Index Types

MongoDB provides a number of different index types. You can create indexes on any field or embedded field within a document or sub-document. You can create single field indexes or compound indexes. MongoDB also supports indexes of arrays, called multi-key indexes, as well as supports indexes on geospatial data. In general, you should create indexes that support your common and user-facing queries. Having these indexes will ensure that MongoDB scans the smallest possible number of documents. In the mongo shell, you can create an index by calling the ensureIndex() method.

Behavior of Indexes – All indexes in MongoDB are B-tree indexes, which can efficiently support equality matches and range queries. The index stores items internally in order sorted by the value of the index field. The ordering of index entries supports efficient range-based operations and allows MongoDB to return sorted results using the order of documents in the index.

Ordering of Indexes – MongoDB indexes may be ascending, (i.e. 1) or descending (i.e. -1) in their ordering. Nevertheless, MongoDB may also traverse the index in either directions. As a result, for single-field indexes, ascending and descending indexes are interchangeable. This is not the case for compound indexes: in compound indexes, the direction of the sort order can have a greater impact on the results.

Index Intersection – MongoDB can use the intersection of indexes to fulfill queries with compound conditions.

Limits – Certain restrictions apply to indexes, such as the length of the index keys or the number of indexes per collection.

Single Field Indexes

MongoDB provides complete support for indexes on any field in a collection of documents. By default, all collections have an index on the _id field, and applications and users may add additional indexes to support important queries and operations.

MongoDB supports indexes that contain either a single field or multiple fields depending on the operations that this index-type supports. This document describes indexes that contain a single field. Consider the following illustration of a single field index.

As an example, given the following document in the friends collection

{ “_id” : ObjectId(…),

“name” : “Alice”

“age” : 27

}

The following command creates an index on the name field

db.friends.ensureIndex( { “name” : 1 } )

_id Field Index – MongoDB creates the _id index, which is an ascending unique index on the _id field, for all collections when the collection is created. You cannot remove the index on the _id field. Think of the _id field as the primary key for a collection. Every document must have a unique _id field. You may store any unique value in the _id field. The default value of _id is an ObjectId which is generated when the client inserts the document. An ObjectId is a 12-byte unique identifier suitable for use as the value of an _id field.

In sharded clusters, if you do not use the _id field as the shard key, then your application must ensure the uniqueness of the values in the _id field to prevent errors. This is most-often done by using a standard auto-generated ObjectId.

Before version 2.2, capped collections did not have an _id field.
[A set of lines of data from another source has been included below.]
(** * Anilist "Hide Unwanted Activity" userscript (v1.8b): condition
      evaluation and pagination control.

    A shallow embedding of [ActivityHandler], [UIHandler], [MainApp] and
    [ConfigValidator].  JavaScript exceptions are an explicit [Throw]
    result; the page (DOM nodes, listeners, timers) is explicit state. *)

From Stdlib Require Import List String Ascii Bool ZArith Lia Arith.
Import ListNotations.
Open Scope string_scope.

Set Warnings "-register-all".

(** ** Completions: a JavaScript call either returns or throws *)

Inductive error : Type := TypeError.

Inductive completion (A : Type) : Type :=
| Normal (a : A)
| Throw (e : error).
Arguments Normal {A} a.
Arguments Throw {A} e.

Definition bind {A B} (c : completion A) (k : A -> completion B) : completion B :=
  match c with
  | Normal a => k a
  | Throw e => Throw e
  end.

Notation "x <- c ;; k" := (bind c (fun x => k))
  (at level 61, c at next level, right associativity).

(** [Array.prototype.some]: left to right, stops at the first truthy
    answer, and an exception of the callback escapes. *)
Fixpoint some {A} (f : A -> completion bool) (l : list A) : completion bool :=
  match l with
  | [] => Normal false
  | x :: t => b <- f x ;; if b then Normal true else some f t
  end.

(** [Array.prototype.every]: stops at the first falsy answer. *)
Fixpoint every {A} (f : A -> completion bool) (l : list A) : completion bool :=
  match l with
  | [] => Normal true
  | x :: t => b <- f x ;; if b then every f t else Normal false
  end.

(** [Array.prototype.map] with a callback that may throw. *)
Fixpoint mapM {A B} (f : A -> completion B) (l : list A) : completion (list B) :=
  match l with
  | [] => Normal []
  | x :: t => y <- f x ;; ys <- mapM f t ;; Normal (y :: ys)
  end.

(** ** Configuration values

    The two array-valued settings hold strings and (nested) arrays;
    every other kind of element is rejected by the validator's [typeof]
    tests. *)

Inductive value : Type :=
| Str (s : string)
| Arr (l : list value).

Definition isArray (v : value) : bool :=
  match v with Arr _ => true | Str _ => false end.

Definition isString (v : value) : bool :=
  match v with Str _ => true | Arr _ => false end.

(** [Array.prototype.flat()] with its default depth 1. *)
Fixpoint flat (l : list value) : list value :=
  match l with
  | [] => []
  | Arr inner :: t => inner ++ flat t
  | Str s :: t => Str s :: flat t
  end.

(** [Array.prototype.includes] for a string argument: arrays are objects
    and never equal to a string. *)
Definition includes_name (l : list value) (name : string) : bool :=
  existsb (fun v => match v with Str s => String.eqb s name | Arr _ => false end) l.

(** [Array.prototype.includes] on an array of booleans. *)
Definition includes_bool (l : list bool) (b : bool) : bool :=
  existsb (Bool.eqb b) l.

(** ** Strings *)

(** [String.prototype.includes] with a string argument. *)
Fixpoint includes (text s : string) : bool :=
  String.prefix s text ||
  match text with
  | EmptyString => false
  | String _ rest => includes rest s
  end.

(** [String.prototype.toLowerCase].  The function is taken as given: the
    development holds for every lower-casing that maps the empty string
    to itself, the one fact about it that a proof uses. *)
Class LowerCasing : Type := {
  toLowerCase : string -> string;
  toLowerCase_empty : toLowerCase "" = ""
}.

(** Lower-casing of ASCII text, where only the letters A to Z change: the
    instance at which the examples are evaluated, all of whose texts and
    patterns are ASCII. *)
Definition lower_ascii (c : ascii) : ascii :=
  let n := nat_of_ascii c in
  if (65 <=? n)%nat && (n <=? 90)%nat then ascii_of_nat (n + 32) else c.

Fixpoint toLowerCaseAscii (s : string) : string :=
  match s with
  | EmptyString => EmptyString
  | String c rest => String (lower_ascii c) (toLowerCaseAscii rest)
  end.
In version 2.2 and newer, capped collections do have an _id field, except those in the local database.

Indexes on Embedded Fields – You can create indexes on fields embedded in sub-documents, just as you can index top-level fields in documents. Indexes on embedded fields differ from indexes on sub-documents, which include the full content up to the maximum index size of the sub-document in the index. Instead, indexes on embedded fields allow you to use a “dot notation,” to introspect into sub-documents. Consider a collection named people that holds documents that resemble the following example document

{“_id”: ObjectId(…)

“name”: “John Doe”

“address”: {

“street”: “Main”,

“zipcode”: “53511”,

“state”: “WI”

}

You can create an index on the address.zipcode field, using the following specification

db.people.ensureIndex( { “address.zipcode”: 1 } )

Indexes on Subdocuments – You can also create indexes on subdocuments. For example, the factories collection contains documents that contain a metro field, such as:

{ _id: ObjectId(…),

metro: {

city: “New York”,

state: “NY”

name: “Giant Factory”

}

The metro field is a subdocument, containing the embedded fields city and state. The following command creates an index on the metro field as a whole

db.factories.ensureIndex( { metro: 1 } )

The following query can use the index on the metro field

db.factories.find( { metro: { city: “New York”, state: “NY” } } )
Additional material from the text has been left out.